In our study, the patients who received neoadjuvant treatment showed differences in distress scores. Patients who received neoadjuvant treatment had lower DT scores than those who underwent upfront surgery. This is important because the prevalence of neoadjuvant treatments for pancreatobiliary cancer is increasing. However, there have been no studies on the distress experienced by patients with pancreatobiliary cancer who undergo neoadjuvant treatment compared to that experienced by patients who undergo upfront surgery. We assumed that patients who received neoadjuvant therapy had lower distress scores than those who received upfront surgery because they had overcome the emotional stress of cancer diagnosis much earlier.
Our study showed that many patients experienced severe distress after surgery, and that most factors affecting distress were physical problems. In the case of pancreatic biliary cancer, which has a poor prognosis, many patients believe that their emotional problems will have the greatest impact on their suffering. However, our data showed that the patients’ physical problems contributed to greater suffering after complicated pancreatobiliary cancer surgeries. Therefore, this study underscores the importance of proactively managing physical problems (pain control, rehabilitation, dietary habits, and nutritional support) in patients undergoing pancreatobiliary cancer surgery.

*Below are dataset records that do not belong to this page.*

(** C3.  The apply step sets the document-wide class dark to isDark;
    with hasUserPref true it writes light or dark, as isDark says, to the
    session-local store and to the cookie; with hasUserPref false it
    writes system to the cookie and removes the theme key of the
    session-local store.  It runs in the first commit, after the
    initialization effect, and in the commit of every render whose state
    differs from the one before. *)
Theorem apply_step_writes (s : ThemeState) (w : World) :
  (exists w', apply_effect s w = Return tt w'
     /\ (DARK ∈ classList w' <-> isDark s = true)
     /\ (hasUserPref s = true ->
         let val := if isDark s then DARK else LIGHT in
         localStorage w' = <[THEME := val]> (localStorage w)
         /\ cookies w' = store THEME val (cookies w)
         /\ jar_lookup THEME (cookies w') = Some val)
     /\ (hasUserPref s = false ->
         localStorage w' = delete THEME (localStorage w)
         /\ cookies w' = store THEME SYSTEM (cookies w)
         /\ jar_lookup THEME (cookies w') = Some SYSTEM))
  /\ (forall q w0, init_effect w = Return q w0 ->
        exists a w1, apply_effect initial_state w0 = Return tt w1
                     /\ first_commit w = Return (a, q) w1)
  /\ (forall q a, reduce (state a) q = s -> s <> state a ->
        exists a' w', apply_effect s w = Return tt w'
                      /\ flush q a w = Return a' w' /\ state a' = s).
Proof.
  split; [|split].
  - exists (applied s w). split; [apply apply_effect_applied|].
    split; [apply applied_classList|].
    destruct s as [d h]. split; intros Hh; cbn in Hh; subst h.
    + destruct d; repeat split; apply jar_lookup_store.
    + repeat split. apply jar_lookup_store.
  - intros q w0 Hinit. destruct (mount_spec _ _ _ Hinit) as [Hfc _].
    do 2 eexists. split; [apply apply_effect_applied | exact Hfc].
  - intros q a Hq Hne. do 2 eexists. split; [apply apply_effect_applied|].
    rewrite flush_spec. cbv zeta. rewrite Hq.
    by rewrite bool_decide_eq_false_2.
Qed.
(* ===================================================================== *)
(** * The spacing fix, field by field *)
(* ===================================================================== *)

(** C7, as the code has it.  Take content made of any text [pre], then
    a text field whose value has no double quote and no line break and
    ends in a word character and a period, then white space or none,
    then the closing quote, then a rest [post] that gives the patterns
    no later place to end: on the line of the closing quote, no word
    character and period stand before white space or none and a double
    quote.  The spacing fix turns the end of the value into the word
    character, a space and the period right before the quote, and fixes
    [post] on its own; of [pre] it changes white space at most, and
    nothing when no field opens in it.  So the fields arbre. and arbre.
    with a space behind both become arbre with a space and a period,
    also after another field and with a blank behind the closing
    quote. *)
Theorem spacing_fix_on_a_line (alnum_beyond : char -> bool) :
  (forall pre ws1 ws2 body w ws post,
     forallb is_space ws1 = true -> forallb is_space ws2 = true ->
     forallb (fun c => not_char quote c && is_dot c) body = true ->
     SpaceFinalDot.word alnum_beyond w = true ->
     forallb is_space ws = true ->
     ends_later alnum_beyond post = false ->
     exists pre',
       SpaceFinalDot.fixed_content alnum_beyond
         (pre ++ field_opening ws1 ws2 ++ body ++ [w; dot] ++ ws ++ quote :: post)
       = pre' ++ field_opening ws1 ws2 ++ body ++ [w; space; dot; quote]
         ++ SpaceFinalDot.fixed_content alnum_beyond post
       /\ ink pre' = ink pre
       /\ (finditer field_open pre = [] -> pre' = pre))
  /\ SpaceFinalDot.fixed_content alnum_beyond (text_field (str "arbre."))
     = text_field (str "arbre .")
  /\ SpaceFinalDot.fixed_content alnum_beyond (text_field (str "arbre. "))
     = text_field (str "arbre .")
  /\ SpaceFinalDot.fixed_content alnum_beyond
       (text_field (str "bonjour") ++ [space; newline]
        ++ text_field (str "arbre.") ++ [space; newline])
     = text_field (str "bonjour") ++ [space; newline]
       ++ text_field (str "arbre .") ++ [space; newline].
Proof.
  split; [|split; [|split]]; try (vm_compute; reflexivity).
  intros pre ws1 ws2 body w ws post H1 H2 Hbody Hw Hws Hpost.
  assert (Ho : is_field_open (field_opening ws1 ws2)) by (exists ws1, ws2; auto).
  assert (Hbq : forallb (not_char quote) body = true).
  { apply forallb_forall. intros c Hc.
    apply (forallb_In _ _ _ Hbody) in Hc. now apply andb_prop in Hc as [? _]. }
  assert (Hbd : forallb is_dot body = true).
  { apply forallb_forall. intros c Hc.
    apply (forallb_In _ _ _ Hbody) in Hc. now apply andb_prop in Hc as [_ ?]. }
  destruct (fix_field alnum_beyond pre _ body w ws post Ho Hbq Hbd Hw Hws Hpost)
    as (pre' & E & Hsame).
  exists pre'.
  assert (E' : SpaceFinalDot.fixed_content alnum_beyond
                 (pre ++ field_opening ws1 ws2 ++ body ++ [w; dot] ++ ws ++ quote :: post)
               = pre' ++ field_opening ws1 ws2 ++ body ++ [w; space; dot; quote]
                 ++ SpaceFinalDot.fixed_content alnum_beyond post).
  { replace (pre ++ field_opening ws1 ws2 ++ body ++ [w; dot] ++ ws ++ quote :: post)
      with (pre ++ (field_opening ws1 ws2 ++ (body ++ [w]) ++ dot :: ws ++ [quote]) ++ post)
      by now norm_app.
    rewrite E. now norm_app. }
  split; [exact E'|]. split; [|exact Hsame].
  apply (f_equal ink) in E'. rewrite fixed_content_keeps_ink in E'.
  rewrite !ink_app in E'. rewrite fixed_content_keeps_ink in E'.
  rewrite (ink_spaces ws Hws) in E'.
  change (ink [w; space; dot; quote]) with (ink ([w; dot] ++ [quote])) in E'.
  change (ink (quote :: post)) with (ink ([quote] ++ post)) in E'.
  rewrite !ink_app in E'. cbn [app] in E'.
  rewrite !app_assoc in E'.
  repeat apply app_inv_tail in E'. now symmetry.
Qed.

Lemma spacing_fix_witness :
  exists pre',
    SpaceFinalDot.fixed_content ascii_only
      ((text_field (str "bonjour") ++ [space; newline])
       ++ field_opening [space] [space] ++ str "arbr" ++ [ch "e"; dot] ++ []
       ++ quote :: [space; newline])
    = pre' ++ field_opening [space] [space] ++ str "arbr" ++ [ch "e"; space; dot; quote]
      ++ SpaceFinalDot.fixed_content ascii_only [space; newline]
    /\ ink pre' = ink (text_field (str "bonjour") ++ [space; newline])
    /\ (finditer field_open (text_field (str "bonjour") ++ [space; newline]) = []
        -> pre' = text_field (str "bonjour") ++ [space; newline]).
Proof.
  apply (proj1 (spacing_fix_on_a_line ascii_only)); reflexivity.
Defined.

(** C7 fails for a value with a line break before its last word, and for
    the first of two fields on one line: both end in a word character
    and a period before the closing quote, and both are left as they
    are. *)
Lemma spacing_fix_misses_fields :
  SpaceFinalDot.fixed_content ascii_only (text_field (str "a" ++ newline :: str "b."))
  = text_field (str "a" ++ newline :: str "b.")
  /\ SpaceFinalDot.fixed_content ascii_only
       (text_field (str "a.") ++ space :: text_field (str "b."))
     = text_field (str "a.") ++ space :: text_field (str "b .").
Proof. split; vm_compute; reflexivity. Qed.

(* ===================================================================== *)
(** * Further properties of the tools *)
(* ===================================================================== *)

Ltac frame_split := split; [|split; [|split; [|split]]].

Lemma writes_within_refl P w : writes_within P w w.
Proof.
  frame_split; auto. exists []. split; [now rewrite app_nil_r|]. intros p [].
Qed.

Lemma writes_within_trans P w1 w2 w3 :
  writes_within P w1 w2 -> writes_within P w2 w3 -> writes_within P w1 w3.
Proof.
  intros (L1 & D1 & G1 & F1 & e1 & T1 & W1) (L2 & D2 & G2 & F2 & e2 & T2 & W2).
  frame_split; try congruence.
  - intros p Hp. rewrite F2, F1; auto.
  - exists (e1 ++ e2). split; [rewrite T2, T1; now rewrite app_assoc|].
    intros p Hin. apply in_app_or in Hin as [Hin|Hin]; auto.
Qed.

This study had some limitations. We were unable to evaluate the preoperative distress scores of the patients. However, considering the great impact of surgery for pancreatobiliary cancer, the postoperative score was sufficient to allow patients to assess their distress levels and consider distress management. As the number of patients receiving neoadjuvant chemotherapy, which is considered a strength of this study, was small, it is necessary to conduct more prospective studies.
In conclusion, our results highlight that patients with pancreatobiliary cancer often exhibit higher stress levels than those who undergo surgery for other cancers; therefore, the approach used in this study holds significance. These results can serve as basic data for identifying individuals with higher distress levels and for implementing psychosocial interventions. Future studies should actively monitor distress indices in patients with pancreatobiliary cancer and strive to improve their quality of life.